● **Exercise prompt**
Using the records below, repeat exactly the lines from the one holding "Lemma emits_apply_item h" through the one holding "apply emits_get_device. intros dev Hdev.", both ends included, and no others.

● **Dataset entries**

-- -- --

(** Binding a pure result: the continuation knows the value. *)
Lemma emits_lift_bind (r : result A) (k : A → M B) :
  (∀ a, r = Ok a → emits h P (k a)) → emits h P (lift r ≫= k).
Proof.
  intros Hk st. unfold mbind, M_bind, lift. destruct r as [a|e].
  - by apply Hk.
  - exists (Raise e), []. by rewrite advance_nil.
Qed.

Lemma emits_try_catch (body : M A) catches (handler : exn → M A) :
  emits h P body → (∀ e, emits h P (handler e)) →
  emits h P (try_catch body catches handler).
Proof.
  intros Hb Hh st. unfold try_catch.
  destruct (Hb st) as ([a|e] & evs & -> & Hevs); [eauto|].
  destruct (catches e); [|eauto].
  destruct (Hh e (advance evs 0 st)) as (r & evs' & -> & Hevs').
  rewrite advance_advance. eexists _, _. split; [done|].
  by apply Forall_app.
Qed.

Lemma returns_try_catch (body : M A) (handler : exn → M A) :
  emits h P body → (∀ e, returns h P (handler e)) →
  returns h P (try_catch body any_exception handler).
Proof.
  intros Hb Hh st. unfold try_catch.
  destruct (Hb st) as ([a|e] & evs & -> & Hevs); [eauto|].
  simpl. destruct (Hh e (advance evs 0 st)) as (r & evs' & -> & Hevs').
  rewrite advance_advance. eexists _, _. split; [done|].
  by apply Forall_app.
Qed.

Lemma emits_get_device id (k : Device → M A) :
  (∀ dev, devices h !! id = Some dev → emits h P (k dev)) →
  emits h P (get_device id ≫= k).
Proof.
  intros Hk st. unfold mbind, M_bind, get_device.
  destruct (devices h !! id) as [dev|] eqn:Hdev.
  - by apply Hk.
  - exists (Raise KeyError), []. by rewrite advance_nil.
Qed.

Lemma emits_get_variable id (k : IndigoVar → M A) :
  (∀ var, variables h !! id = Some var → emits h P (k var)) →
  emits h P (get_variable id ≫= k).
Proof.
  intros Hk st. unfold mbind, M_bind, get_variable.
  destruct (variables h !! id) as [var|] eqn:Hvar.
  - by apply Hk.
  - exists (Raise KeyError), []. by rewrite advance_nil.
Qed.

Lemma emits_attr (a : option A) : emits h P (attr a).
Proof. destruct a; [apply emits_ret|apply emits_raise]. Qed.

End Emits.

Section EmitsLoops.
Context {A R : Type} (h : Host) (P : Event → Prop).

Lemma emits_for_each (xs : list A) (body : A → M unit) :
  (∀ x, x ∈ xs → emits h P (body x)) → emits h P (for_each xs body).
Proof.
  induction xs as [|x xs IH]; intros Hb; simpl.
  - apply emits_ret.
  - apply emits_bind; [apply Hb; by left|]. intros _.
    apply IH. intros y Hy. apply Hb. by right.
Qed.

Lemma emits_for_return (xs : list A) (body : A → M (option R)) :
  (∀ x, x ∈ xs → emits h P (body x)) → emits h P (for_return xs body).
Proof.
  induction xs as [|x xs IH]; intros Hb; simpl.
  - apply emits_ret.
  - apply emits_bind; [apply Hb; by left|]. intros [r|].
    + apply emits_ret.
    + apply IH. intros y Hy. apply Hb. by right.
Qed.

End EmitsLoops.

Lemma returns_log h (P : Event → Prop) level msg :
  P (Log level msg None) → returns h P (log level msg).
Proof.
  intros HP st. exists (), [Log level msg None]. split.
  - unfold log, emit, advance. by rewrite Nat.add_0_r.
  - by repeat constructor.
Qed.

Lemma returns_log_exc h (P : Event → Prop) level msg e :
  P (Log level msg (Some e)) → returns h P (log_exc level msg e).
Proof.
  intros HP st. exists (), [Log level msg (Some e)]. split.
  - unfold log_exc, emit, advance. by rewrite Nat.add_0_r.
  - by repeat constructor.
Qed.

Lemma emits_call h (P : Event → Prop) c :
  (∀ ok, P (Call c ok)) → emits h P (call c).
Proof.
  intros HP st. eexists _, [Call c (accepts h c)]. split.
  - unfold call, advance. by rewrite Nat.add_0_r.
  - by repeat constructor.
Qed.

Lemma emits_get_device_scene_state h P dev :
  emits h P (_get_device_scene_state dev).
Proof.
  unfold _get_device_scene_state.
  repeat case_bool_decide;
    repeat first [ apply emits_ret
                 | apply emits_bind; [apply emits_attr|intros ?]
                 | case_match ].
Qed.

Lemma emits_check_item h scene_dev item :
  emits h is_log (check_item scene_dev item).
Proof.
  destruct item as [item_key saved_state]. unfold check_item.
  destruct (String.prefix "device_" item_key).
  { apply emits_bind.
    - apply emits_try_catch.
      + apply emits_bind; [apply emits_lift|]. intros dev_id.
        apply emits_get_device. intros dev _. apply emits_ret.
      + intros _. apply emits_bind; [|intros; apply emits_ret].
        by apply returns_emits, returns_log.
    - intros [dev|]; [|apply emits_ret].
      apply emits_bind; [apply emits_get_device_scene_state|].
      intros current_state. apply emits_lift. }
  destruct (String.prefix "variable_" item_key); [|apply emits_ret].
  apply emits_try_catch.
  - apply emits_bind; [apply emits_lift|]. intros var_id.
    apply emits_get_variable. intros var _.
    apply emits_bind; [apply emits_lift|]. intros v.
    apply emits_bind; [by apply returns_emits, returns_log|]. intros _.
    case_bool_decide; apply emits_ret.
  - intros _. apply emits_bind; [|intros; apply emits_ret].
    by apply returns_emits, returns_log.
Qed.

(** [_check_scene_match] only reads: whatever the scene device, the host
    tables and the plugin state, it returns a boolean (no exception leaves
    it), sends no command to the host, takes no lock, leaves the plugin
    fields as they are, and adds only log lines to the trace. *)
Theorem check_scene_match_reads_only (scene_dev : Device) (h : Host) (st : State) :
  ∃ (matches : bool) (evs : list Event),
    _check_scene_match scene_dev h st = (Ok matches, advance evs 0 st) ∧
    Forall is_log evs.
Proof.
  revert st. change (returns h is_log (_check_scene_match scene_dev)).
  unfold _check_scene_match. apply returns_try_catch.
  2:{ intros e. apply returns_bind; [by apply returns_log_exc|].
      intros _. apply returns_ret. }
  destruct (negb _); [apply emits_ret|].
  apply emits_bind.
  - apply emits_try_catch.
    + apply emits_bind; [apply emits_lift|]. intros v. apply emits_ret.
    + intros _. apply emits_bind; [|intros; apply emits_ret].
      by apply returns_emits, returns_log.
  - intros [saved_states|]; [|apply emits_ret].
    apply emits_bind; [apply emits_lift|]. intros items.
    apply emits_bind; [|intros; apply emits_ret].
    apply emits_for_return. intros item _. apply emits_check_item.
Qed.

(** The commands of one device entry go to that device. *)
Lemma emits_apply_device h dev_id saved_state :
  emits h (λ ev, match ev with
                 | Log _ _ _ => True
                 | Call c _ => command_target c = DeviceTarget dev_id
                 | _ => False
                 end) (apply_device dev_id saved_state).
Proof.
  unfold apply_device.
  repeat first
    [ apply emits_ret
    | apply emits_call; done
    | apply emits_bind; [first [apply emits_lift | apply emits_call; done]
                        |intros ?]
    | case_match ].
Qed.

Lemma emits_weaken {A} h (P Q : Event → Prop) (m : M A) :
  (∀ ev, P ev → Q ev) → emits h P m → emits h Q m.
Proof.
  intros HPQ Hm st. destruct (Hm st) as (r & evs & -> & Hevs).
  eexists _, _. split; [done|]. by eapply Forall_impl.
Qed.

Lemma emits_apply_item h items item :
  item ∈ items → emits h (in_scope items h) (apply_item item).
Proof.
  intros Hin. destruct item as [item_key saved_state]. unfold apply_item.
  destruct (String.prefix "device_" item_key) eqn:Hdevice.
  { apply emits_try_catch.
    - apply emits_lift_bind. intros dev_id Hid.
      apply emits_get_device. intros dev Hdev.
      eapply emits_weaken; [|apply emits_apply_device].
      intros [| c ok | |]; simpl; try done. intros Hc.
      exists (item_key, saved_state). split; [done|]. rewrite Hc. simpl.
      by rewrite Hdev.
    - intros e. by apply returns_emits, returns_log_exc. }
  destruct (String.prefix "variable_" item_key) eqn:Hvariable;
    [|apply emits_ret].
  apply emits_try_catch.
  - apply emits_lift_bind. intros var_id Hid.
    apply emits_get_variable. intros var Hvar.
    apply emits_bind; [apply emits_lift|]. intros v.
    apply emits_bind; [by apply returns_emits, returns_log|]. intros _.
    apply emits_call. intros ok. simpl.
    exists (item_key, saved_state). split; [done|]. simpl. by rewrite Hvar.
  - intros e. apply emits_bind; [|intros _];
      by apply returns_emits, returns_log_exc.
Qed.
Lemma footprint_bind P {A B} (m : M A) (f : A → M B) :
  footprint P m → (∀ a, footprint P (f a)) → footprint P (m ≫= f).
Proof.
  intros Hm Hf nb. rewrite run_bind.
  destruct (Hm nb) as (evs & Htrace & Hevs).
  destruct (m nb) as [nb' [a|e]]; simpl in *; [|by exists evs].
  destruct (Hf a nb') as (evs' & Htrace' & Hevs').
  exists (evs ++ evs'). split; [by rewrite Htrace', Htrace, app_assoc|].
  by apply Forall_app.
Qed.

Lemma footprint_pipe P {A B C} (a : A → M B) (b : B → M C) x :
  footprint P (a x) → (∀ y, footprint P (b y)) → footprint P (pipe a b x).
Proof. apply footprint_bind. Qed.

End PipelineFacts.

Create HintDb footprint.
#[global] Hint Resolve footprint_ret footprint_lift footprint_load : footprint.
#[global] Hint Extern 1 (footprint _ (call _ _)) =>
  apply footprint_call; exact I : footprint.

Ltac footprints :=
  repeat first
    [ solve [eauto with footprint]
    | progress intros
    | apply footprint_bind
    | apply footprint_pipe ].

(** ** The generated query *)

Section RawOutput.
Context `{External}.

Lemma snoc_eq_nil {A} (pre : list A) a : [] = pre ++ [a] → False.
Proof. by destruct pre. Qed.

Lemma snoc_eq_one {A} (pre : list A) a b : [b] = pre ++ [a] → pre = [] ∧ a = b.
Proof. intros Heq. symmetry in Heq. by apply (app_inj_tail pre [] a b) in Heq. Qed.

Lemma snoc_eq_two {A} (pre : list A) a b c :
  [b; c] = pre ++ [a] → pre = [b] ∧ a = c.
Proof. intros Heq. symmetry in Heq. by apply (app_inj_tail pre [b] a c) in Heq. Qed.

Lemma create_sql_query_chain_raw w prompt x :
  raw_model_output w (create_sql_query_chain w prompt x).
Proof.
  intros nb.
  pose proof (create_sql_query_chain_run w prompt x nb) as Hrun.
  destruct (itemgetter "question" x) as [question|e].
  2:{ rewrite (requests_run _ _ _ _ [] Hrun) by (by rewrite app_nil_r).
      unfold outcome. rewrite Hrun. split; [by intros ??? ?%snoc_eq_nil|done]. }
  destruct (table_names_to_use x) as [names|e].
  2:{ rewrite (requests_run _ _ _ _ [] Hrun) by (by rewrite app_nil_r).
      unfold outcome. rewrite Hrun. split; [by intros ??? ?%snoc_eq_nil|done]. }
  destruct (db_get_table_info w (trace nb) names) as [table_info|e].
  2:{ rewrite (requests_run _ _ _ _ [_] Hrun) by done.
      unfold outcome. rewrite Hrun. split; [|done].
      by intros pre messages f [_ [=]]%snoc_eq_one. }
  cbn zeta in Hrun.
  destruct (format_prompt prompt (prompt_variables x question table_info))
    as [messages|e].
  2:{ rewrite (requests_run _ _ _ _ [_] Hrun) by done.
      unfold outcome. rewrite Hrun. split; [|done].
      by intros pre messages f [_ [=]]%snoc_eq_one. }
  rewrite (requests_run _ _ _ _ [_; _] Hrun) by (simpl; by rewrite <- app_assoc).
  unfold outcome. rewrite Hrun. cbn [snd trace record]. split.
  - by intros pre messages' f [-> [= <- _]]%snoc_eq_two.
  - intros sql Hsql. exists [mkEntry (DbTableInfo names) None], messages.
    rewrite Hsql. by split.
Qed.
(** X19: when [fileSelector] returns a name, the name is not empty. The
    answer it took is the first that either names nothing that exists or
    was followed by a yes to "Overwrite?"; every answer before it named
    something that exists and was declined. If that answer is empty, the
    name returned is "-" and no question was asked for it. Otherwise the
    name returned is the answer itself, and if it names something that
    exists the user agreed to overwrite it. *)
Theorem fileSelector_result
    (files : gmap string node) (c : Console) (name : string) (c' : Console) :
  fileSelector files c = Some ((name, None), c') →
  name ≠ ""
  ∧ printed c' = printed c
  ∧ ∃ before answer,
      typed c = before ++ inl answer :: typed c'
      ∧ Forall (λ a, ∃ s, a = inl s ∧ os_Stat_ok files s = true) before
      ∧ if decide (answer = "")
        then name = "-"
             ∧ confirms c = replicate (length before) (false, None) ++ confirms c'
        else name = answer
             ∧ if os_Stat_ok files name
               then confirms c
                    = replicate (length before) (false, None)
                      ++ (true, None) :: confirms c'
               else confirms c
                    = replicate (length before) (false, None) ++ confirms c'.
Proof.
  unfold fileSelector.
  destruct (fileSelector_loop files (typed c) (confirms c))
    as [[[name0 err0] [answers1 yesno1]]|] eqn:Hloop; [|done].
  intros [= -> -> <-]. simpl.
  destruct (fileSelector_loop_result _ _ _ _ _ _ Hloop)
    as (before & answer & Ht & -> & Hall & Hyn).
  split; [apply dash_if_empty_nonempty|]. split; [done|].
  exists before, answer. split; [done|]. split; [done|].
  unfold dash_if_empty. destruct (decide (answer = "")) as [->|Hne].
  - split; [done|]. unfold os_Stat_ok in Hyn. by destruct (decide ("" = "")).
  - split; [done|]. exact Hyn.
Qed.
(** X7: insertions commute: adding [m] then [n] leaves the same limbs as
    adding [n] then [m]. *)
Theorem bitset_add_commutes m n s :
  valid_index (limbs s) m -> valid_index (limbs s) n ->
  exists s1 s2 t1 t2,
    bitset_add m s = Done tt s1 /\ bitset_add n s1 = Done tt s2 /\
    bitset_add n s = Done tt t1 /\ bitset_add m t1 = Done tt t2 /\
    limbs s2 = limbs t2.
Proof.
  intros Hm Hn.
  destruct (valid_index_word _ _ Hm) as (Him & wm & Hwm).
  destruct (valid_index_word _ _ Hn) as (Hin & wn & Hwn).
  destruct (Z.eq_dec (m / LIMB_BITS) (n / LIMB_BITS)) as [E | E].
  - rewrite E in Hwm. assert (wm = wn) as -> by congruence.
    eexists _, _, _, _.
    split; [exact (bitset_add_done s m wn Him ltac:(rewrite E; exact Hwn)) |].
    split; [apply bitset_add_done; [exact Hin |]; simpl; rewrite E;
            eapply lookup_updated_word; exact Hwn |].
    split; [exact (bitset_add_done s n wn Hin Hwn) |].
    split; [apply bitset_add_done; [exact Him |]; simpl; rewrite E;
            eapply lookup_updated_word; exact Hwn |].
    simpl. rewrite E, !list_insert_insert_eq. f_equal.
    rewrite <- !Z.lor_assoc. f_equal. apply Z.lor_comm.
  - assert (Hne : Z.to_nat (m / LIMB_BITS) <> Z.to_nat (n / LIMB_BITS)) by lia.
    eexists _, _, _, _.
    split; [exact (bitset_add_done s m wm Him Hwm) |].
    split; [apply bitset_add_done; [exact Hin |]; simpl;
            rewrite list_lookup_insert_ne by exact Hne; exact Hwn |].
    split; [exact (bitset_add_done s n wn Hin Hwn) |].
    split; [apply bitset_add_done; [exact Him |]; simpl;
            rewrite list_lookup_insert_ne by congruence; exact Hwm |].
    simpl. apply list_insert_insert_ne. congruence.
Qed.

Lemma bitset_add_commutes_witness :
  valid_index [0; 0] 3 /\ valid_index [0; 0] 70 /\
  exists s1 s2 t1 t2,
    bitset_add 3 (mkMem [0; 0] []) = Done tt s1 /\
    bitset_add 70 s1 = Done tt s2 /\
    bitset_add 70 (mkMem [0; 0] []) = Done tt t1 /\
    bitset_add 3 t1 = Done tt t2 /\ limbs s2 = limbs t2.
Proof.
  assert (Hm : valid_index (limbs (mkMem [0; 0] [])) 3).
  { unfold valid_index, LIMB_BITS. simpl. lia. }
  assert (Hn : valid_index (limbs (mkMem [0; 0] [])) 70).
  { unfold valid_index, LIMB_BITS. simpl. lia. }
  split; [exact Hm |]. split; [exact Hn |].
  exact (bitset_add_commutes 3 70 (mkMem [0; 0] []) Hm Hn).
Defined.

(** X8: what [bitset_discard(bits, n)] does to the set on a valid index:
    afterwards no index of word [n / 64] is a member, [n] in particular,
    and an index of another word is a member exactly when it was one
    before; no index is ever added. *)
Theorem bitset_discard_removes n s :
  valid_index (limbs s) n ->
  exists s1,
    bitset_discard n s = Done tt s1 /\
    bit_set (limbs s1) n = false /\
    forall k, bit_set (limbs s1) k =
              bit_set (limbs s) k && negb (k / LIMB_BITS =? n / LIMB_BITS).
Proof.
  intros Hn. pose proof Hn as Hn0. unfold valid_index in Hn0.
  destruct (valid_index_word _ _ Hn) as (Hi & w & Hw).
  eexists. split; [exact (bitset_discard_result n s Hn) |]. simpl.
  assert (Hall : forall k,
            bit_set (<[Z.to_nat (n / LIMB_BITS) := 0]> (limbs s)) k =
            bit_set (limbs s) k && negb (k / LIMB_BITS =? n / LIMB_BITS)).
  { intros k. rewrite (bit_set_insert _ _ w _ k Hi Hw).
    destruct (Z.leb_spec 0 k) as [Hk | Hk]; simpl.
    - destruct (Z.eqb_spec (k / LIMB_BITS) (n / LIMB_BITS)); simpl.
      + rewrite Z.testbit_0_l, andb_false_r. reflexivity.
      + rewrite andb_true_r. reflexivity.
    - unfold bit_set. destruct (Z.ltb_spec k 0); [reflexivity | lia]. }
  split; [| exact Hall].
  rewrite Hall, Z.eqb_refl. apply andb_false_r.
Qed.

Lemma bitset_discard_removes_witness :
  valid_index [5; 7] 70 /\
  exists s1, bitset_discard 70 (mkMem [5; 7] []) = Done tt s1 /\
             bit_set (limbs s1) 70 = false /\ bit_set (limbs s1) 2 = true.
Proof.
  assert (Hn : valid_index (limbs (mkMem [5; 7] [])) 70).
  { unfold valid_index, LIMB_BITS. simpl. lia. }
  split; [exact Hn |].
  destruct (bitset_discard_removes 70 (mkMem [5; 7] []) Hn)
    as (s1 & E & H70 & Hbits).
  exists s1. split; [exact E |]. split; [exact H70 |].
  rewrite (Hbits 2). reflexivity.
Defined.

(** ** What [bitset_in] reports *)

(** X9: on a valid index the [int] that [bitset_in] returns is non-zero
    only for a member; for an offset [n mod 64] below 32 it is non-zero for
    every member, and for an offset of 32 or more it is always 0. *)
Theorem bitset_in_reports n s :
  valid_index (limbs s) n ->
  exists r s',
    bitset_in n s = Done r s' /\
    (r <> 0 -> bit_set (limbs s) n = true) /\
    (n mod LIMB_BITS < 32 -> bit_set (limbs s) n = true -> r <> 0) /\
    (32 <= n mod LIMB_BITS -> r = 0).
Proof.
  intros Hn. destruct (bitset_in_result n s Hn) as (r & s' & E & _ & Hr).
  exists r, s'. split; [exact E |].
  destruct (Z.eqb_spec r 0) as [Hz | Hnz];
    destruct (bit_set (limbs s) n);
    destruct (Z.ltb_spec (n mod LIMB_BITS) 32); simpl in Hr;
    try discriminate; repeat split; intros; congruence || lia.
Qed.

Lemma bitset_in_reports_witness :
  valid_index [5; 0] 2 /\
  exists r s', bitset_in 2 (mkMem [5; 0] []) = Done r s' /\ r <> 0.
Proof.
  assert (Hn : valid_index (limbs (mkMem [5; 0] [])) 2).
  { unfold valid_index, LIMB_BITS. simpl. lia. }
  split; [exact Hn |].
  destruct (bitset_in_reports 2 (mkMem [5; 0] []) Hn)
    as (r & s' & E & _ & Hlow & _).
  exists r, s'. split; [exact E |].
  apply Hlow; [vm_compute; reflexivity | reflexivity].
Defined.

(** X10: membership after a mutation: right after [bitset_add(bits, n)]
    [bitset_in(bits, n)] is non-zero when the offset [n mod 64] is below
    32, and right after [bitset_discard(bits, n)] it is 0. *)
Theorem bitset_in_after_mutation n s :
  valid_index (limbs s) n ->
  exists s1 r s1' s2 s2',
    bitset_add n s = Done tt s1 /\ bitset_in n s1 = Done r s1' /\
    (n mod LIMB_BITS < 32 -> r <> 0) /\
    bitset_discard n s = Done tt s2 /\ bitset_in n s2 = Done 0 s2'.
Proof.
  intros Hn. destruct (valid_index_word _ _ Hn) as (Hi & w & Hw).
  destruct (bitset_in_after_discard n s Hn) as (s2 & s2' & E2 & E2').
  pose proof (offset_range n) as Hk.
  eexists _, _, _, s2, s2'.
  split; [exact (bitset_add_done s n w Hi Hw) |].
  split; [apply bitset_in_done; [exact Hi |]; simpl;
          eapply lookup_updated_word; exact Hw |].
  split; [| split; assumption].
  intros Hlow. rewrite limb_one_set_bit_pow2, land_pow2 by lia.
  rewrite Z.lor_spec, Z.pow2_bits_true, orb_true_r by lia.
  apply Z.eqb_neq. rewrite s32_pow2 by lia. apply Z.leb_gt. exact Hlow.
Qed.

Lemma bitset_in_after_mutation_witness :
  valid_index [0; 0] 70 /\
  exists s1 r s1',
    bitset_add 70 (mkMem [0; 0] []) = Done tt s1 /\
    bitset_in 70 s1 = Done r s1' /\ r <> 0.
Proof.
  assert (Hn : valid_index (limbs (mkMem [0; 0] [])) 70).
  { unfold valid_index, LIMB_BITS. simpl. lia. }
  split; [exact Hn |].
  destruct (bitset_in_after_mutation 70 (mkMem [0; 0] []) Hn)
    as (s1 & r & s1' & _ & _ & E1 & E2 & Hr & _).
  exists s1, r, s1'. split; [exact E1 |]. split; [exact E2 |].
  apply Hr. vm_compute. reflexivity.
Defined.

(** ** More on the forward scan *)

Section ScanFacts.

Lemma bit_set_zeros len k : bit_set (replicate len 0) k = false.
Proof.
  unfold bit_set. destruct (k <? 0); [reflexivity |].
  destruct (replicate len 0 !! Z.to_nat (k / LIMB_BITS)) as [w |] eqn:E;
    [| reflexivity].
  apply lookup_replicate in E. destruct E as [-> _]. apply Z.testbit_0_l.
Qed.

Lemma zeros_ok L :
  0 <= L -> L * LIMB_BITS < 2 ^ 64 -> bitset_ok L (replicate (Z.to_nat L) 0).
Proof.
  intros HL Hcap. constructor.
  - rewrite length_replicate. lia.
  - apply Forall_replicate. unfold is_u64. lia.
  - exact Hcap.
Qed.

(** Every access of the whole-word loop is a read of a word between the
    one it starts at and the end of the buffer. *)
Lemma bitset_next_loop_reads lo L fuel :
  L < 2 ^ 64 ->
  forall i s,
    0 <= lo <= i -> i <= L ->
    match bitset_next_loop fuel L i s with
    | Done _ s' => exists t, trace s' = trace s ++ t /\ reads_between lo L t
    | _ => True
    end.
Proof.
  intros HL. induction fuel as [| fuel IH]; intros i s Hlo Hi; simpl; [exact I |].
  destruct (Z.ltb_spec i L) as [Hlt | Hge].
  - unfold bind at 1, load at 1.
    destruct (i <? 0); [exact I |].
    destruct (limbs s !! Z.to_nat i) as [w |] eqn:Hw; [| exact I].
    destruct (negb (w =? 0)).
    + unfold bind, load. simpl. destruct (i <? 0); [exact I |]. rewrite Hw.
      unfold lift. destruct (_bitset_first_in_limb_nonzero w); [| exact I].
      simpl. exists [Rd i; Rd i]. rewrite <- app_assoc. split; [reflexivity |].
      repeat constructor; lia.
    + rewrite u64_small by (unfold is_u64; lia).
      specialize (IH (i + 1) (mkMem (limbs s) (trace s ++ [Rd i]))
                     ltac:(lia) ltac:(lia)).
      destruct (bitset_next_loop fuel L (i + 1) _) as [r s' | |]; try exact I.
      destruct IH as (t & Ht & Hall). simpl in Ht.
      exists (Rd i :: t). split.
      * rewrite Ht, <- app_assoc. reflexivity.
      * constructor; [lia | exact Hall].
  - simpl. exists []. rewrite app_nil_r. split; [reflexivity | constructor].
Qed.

-- -- --

● **Exercise result**
Lemma emits_apply_item h items item :
  item ∈ items → emits h (in_scope items h) (apply_item item).
Proof.
  intros Hin. destruct item as [item_key saved_state]. unfold apply_item.
  destruct (String.prefix "device_" item_key) eqn:Hdevice.
  { apply emits_try_catch.
    - apply emits_lift_bind. intros dev_id Hid.
      apply emits_get_device. intros dev Hdev.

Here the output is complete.